Posters in pizzerias could help diabetes prevention…
Filed in: General News
April 25, 2012
In two previous postings I have mooted the use of demographic classification as a means of unlocking meaning from confidential health data. Later I hope to do further postings refining these issues but this morning I noticed that, one of our clients, the York Health Economics Consortium have produces a report on the future costs of diabetes to the NHS. The Independent’s report says Diabetes ‘to cost sixth of NHS budget’.
I thought it worth revisiting my earlier post Visualising lifestyles that lead to poor coronary health and seeing what the results were for diabetes. Using exactly the same technique, I found a correlation between the percentage of households that buy pizza frequently[1] and directly standardised rates of male diabetes[2]. I got a correlation of 0.58. Here is the graph.

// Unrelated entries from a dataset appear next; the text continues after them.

Lemma writes_compose fd a b w1 w2 w3 :
  writes fd a w1 w2 -> writes fd b w2 w3 -> writes fd (a ++ b) w1 w3.
Proof.
  intros (If & Ef & t & Tf & Ft & St) (Ig & Eg & u & Tg & Fu & Su).
  split; [congruence|]. split; [congruence|]. exists (t ++ u).
  rewrite sent_to_app, Tg, Tf, <- app_assoc. split_and!; [done| |congruence].
  by apply Forall_app_2.
Qed.

Lemma writes_sent fd a w w' :
  writes fd a w w' -> sent_to fd (w_trace w') = sent_to fd (w_trace w) ++ a.
Proof. intros (_ & _ & t & -> & _ & <-). apply sent_to_app. Qed.

Lemma writes_nil fd w w' : quiet w w' -> writes fd [] w w'.
Proof. intros (T & I & E). split; [done|]. split; [done|]. exists []. by rewrite app_nil_r. Qed.

Lemma reads_nil fd w w' : quiet w w' -> reads fd 0 w w'.
Proof.
  intros (T & I & R). split_and!; [done|done|]. intros fd'. rewrite drop_0, I.
  by destruct (Z.eqb_spec fd' fd) as [->|].
Qed.

Lemma reads_compose fd a b w1 w2 w3 :
  0 <= a -> 0 <= b -> reads fd a w1 w2 -> reads fd b w2 w3 -> reads fd (a + b) w1 w3.
Proof.
  intros Ha Hb (Tf & Rf & If) (Tg & Rg & Ig).
  split_and!; [congruence|congruence|]. intros fd'. rewrite Ig, !If.
  destruct (fd' =? fd); [|done]. rewrite Z.eqb_refl, drop_drop.
  f_equal. lia.
Qed.

Lemma reads_input fd n w w' :
  reads fd n w w' -> w_input w' fd = drop (Z.to_nat n) (w_input w fd).
Proof. intros (_ & _ & ->). by rewrite Z.eqb_refl. Qed.

(** Memory never runs out. *)
Definition alloc_ok (w : world) : Prop := forall n, answer (w_alloc w) n = true.

Lemma alloc_ok_env w w' : env w' = env w -> alloc_ok w -> alloc_ok w'.
Proof. intros E H n. rewrite (env_alloc _ _ E). apply H. Qed.

(** The allocations whose results are not tested succeed; those that are tested
    may still fail. *)
Definition untested_ok (w : world) : Prop := forall n, answer (w_untested w) n = true.

Lemma untested_ok_env w w' : env w' = env w -> untested_ok w -> untested_ok w'.
Proof.
  intros E H n. assert (answer (w_untested w') = answer (w_untested w)) as ->
    by (unfold env in E; congruence). apply H.
Qed.

(** Writes never fail, and always take at least a byte. *)
Definition write_ok (w : world) : Prop :=
  forall n, 0 <= fst (answer (w_write w) n) /\ 0 < snd (answer (w_write w) n).

Lemma write_ok_env w w' : env w' = env w -> write_ok w -> write_ok w'.
Proof. intros E H n. assert (answer (w_write w') = answer (w_write w)) as -> by (unfold env in E; congruence). apply H. Qed.

Section socket_rules.
Context {S : Type} `{!HasWorld S}.
Implicit Types s : S.

Lemma steps_refl (R : world -> world -> Prop) s :
  R (world_of s) (world_of s) -> steps R s s.
Proof. exists (fun w => w). by rewrite in_world_id. Qed.

Lemma steps_trans (R1 R2 R3 : world -> world -> Prop) s1 s2 s3 :
  (forall w1 w2 w3, R1 w1 w2 -> R2 w2 w3 -> R3 w1 w3) ->
  steps R1 s1 s2 -> steps R2 s2 s3 -> steps R3 s1 s3.
Proof.
  intros H (f & -> & Hf) (g & -> & Hg). exists (fun w => g (f w)).
  rewrite in_world_compose in *. split; [done|]. by eapply H.
Qed.

Lemma steps_in_world (R : world -> world -> Prop) f s :
  R (world_of s) (f (world_of s)) -> steps R s (in_world f s).
Proof. intros H. exists f. by rewrite world_of_in_world. Qed.

Lemma wp_consult_quiet {A} get put (Q : A -> S -> Prop) s :
  (forall w, quiet w (put (advance (get w)) w)) ->
  (forall a s', a = next (get (world_of s)) -> steps quiet s s' -> Q a s') ->
  wp (consult get put) Q s.
Proof. intros Hq H. apply H; [done|]. apply steps_in_world, Hq. Qed.

(** A write, with what a transport that does not fail guarantees. *)
Lemma wp_socket_write fd data (Q : Z * Z -> S -> Prop) s :
  (forall ret n s', 0 <= n <= zlen data -> (ret < 0 -> n = 0) ->
     (write_ok (world_of s) -> 0 < zlen data -> 0 <= ret /\ 0 < n) ->
     steps (writes fd (take (Z.to_nat n) data)) s s' -> Q (ret, n) s') ->
  wp (socket_write fd data) Q s.
Proof.
  intros H. unfold socket_write. apply wp_bind, wp_consult. cbv zeta.
  assert (Hok : write_ok (world_of s) -> 0 <= fst (next (w_write (world_of s))) /\
    0 < snd (next (w_write (world_of s)))) by (intros W; apply W).
  destruct (next _) as [ret k]. cbn [fst snd] in *.
  destruct (Z.ltb_spec ret 0).
  - apply wp_ret, H; [zlia|done|intros W; specialize (Hok W); lia|].
    apply steps_in_world. rewrite Z2Nat.inj_0, take_0. by apply writes_nil.
  - apply wp_bind, wp_emit, wp_ret. rewrite in_world_compose.
    apply H; [zlia|lia|intros W ?; specialize (Hok W); lia|].
    apply steps_in_world. split; [done|]. split; [done|].
    eexists. split; [done|]. rewrite sent_to_wire. split; [|done].
    repeat constructor. by eexists.
Qed.

(** A read returns a prefix of the pending input; it returns nothing only
    when the transport says so or nothing is pending. *)
Lemma wp_socket_read fd n (Q : bytes -> S -> Prop) s :
  0 < n ->
  (forall l s', l = take (length l) (w_input (world_of s) fd) ->
     zlen l <= n -> steps (reads fd (zlen l)) s s' ->
     (l = [] -> next (w_read (world_of s)) <= 0 \/
                w_input (world_of s) fd = []) ->
     Q l s') ->
  wp (socket_read fd n) Q s.
Proof.
  intros Hn H. unfold socket_read. apply wp_bind, wp_consult, wp_bind, wp_gets.
  cbv zeta. apply wp_bind, wp_modify, wp_ret.
  rewrite in_world_compose, world_of_in_world. cbn [w_input update].
  set (c := next _). set (inp := w_input (world_of s) fd).
  set (k := Z.to_nat (Z.min c n)).
  assert (zlen (take k inp) <= n) by (unfold k in *; zlia).
  apply H; fold inp; [|done| |].
  - rewrite length_take. destruct (decide (k <= length inp)%nat).
    + by rewrite Nat.min_l.
    + rewrite !take_ge; lia || done.
  - apply steps_in_world. split_and!; [done|done|]. cbn. intros fd'.
    rewrite to_nat_zlen, length_take. destruct (fd' =? fd); [|done]. fold inp.
    destruct (decide (k <= length inp)%nat).
    + by rewrite Nat.min_l.
    + rewrite !drop_ge; lia || done.
  - intros E. destruct inp; [by right|]. left.
    assert (k = 0)%nat by (destruct k; [done|by cbn in E]). unfold k in *. lia.
Qed.
End socket_rules.

(** [emits t]: exactly the effects [t] happened, and no input was consumed. *)
Definition emits (t : list effect) (w w' : world) : Prop :=
  w_trace w' = w_trace w ++ t /\ w_input w' = w_input w /\
  env w' = env w.

(** The number of blocks with a label that a trace acquires and keeps. *)
Definition live_step (block : string) (e : effect) : Z :=
  match e with
  | Acquire b => if decide (b = block) then 1 else 0
  | Release b => if decide (b = block) then -1 else 0
  | _ => 0
  end.
Definition live (block : string) (t : list effect) : Z :=
  foldr Z.add 0 (map (live_step block) t).

Lemma live_app block t u : live block (t ++ u) = live block t + live block u.
Proof. unfold live. induction t; cbn; lia. Qed.

Lemma emits_compose t u w1 w2 w3 :
  emits t w1 w2 -> emits u w2 w3 -> emits (t ++ u) w1 w3.
Proof.
  intros (T1 & I1 & R1) (T2 & I2 & R2). split_and!; [|congruence..].
  by rewrite T2, T1, app_assoc.
Qed.

Lemma emits_quiet w w' : quiet w w' -> emits [] w w'.
Proof. intros (T & I & R). split_and!; [by rewrite app_nil_r|done..]. Qed.

Section memory_rules.
Context {S : Type} `{!HasWorld S}.
Implicit Types s : S.

Lemma steps_emits_trans t u s1 s2 s3 :
  steps (emits t) s1 s2 -> steps (emits u) s2 s3 -> steps (emits (t ++ u)) s1 s3.
Proof. intros H1 H2. eapply steps_trans; [apply emits_compose|done|done]. Qed.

The Directly Standardised Rates (DSRs) do not represent the geographical incidence of diabetes but the lifestyles that are likely to lead to diabetes. This is because the processing from the North West Public Health Observatory[3] took out the effects of age.
This does not prove a causal link between pizza eating and diabetes [4] but the Mayo Clinic have an article warning caution: With diabetes, eating pizza not always a treat. Perhaps one message today is to those running public health campaigns: place your posters and leaflets on dietary advice in pizza shops. That’s where you will find people that will burden the future NHS.
[2] From work we did with the North West Public Health Observatory
[3] See our The ‘ins’ and ‘outs’ of disease in Bradford: An inverse correlation between coronary disease and skin cancer
[4] “Recently we learned that if you eat too much red or processed meat you can slice up to 20% off your life expectancy”. We think this is similar to our own (much cheaper) analysis.